With the advent of and 10 years’ success using digital data to dependably deliver voluntary ‘source truth’ on users’ personal solvency or money management lifestyle, we can calculate ability to pay definitively based on residual and discretionary income.
In other words, digital financial tools allow us to clearly identify what consumers can afford based on their money management habits better and more transparently than a rigid one-size-fits-all formula. That’s why ability to pay is the best consumer borrowing risk indicator.
It is gratifying that the CFPB and the powers that dictate what makes a safe and solvent loan have begun acknowledging technology as a useful tool for creating more efficient, safer, more secure, more accessible models of lending.
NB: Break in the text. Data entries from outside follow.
(** The addresses of [balance_delta]; their order is the map's and does not matter. *)
Definition touched (s : Applying) : list string := (map_to_list s.(balance_delta)).*1.

Definition gather (db : Db) (mine : gset string) (height : Z) (txs : list LedgerTx) : Applying :=
  pay_nodes db mine height (apply_txs db mine txs).

Definition write_balances (db : Db) (s : Applying) : gmap string Z :=
  foldl (write_balance db s) db.(balances) (touched s).

(** What [check_supply] and [check_balance] report. *)
Definition reported (db : Db) (height : Z) (s : Applying) : list Violation :=
  option_list (supply_violation height s.(supply) s.(balance_delta)) ++
  omap (fun a => balance_violation height a (balance_of db a) (at_ s.(balance_delta) a)) (touched s).

(** ** Reversing a block *)

Definition rev_add (a : string) (n : Z) (m : gmap string Z) : gmap string Z := <[ a := at_ m a + n ]> m.

Definition reorg_reverse_balance_delta (m : gmap string Z) (tx : LedgerTx) : gmap string Z :=
  if bool_decide (tx.(tx_type) = "equivocation_proof") then m
  else if is_unshield tx then
    rev_add SHIELDED_POOL_ADDR tx.(tx_amount) (rev_add tx.(tx_to) (- credited_to_recipient tx) m)
  else if is_market_settle tx then
    rev_add MARKET_ESCROW_ADDR tx.(tx_amount) (rev_add tx.(tx_to) (- sat_sub tx.(tx_amount) tx.(fee_uegoc)) m)
  else
    let is_system := bool_decide (tx.(tx_from) = NODE_POOL_ADDR) || bool_decide (tx.(tx_from) = "") in
    if is_unstake_tx tx then
      let credit := unstake_credit_amount tx in
      rev_add STAKING_ADDR credit (rev_add tx.(tx_from) (- (credit - tx.(fee_uegoc))) m)
    else
      let m := rev_add tx.(tx_to) (- tx.(tx_amount)) m in
      if negb is_system then rev_add tx.(tx_from) (tx.(tx_amount) + tx.(fee_uegoc)) m
      else if bool_decide (tx.(tx_from) = NODE_POOL_ADDR) then rev_add NODE_POOL_ADDR tx.(tx_amount) m
      else m.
Our board member and close industry advisor Faith Schwartz reminds me that the myriad policy considerations driving the CFPB’s proposal are not limited to technology-driven advances. While I am not blind to other considerations, I see the world through the lens of how technology is driving positive change. I am fascinated by and ardent about the doorway we are finally stepping through as an industry that lives or dies, fails or thrives, based on its ability to lend responsibly to consumers.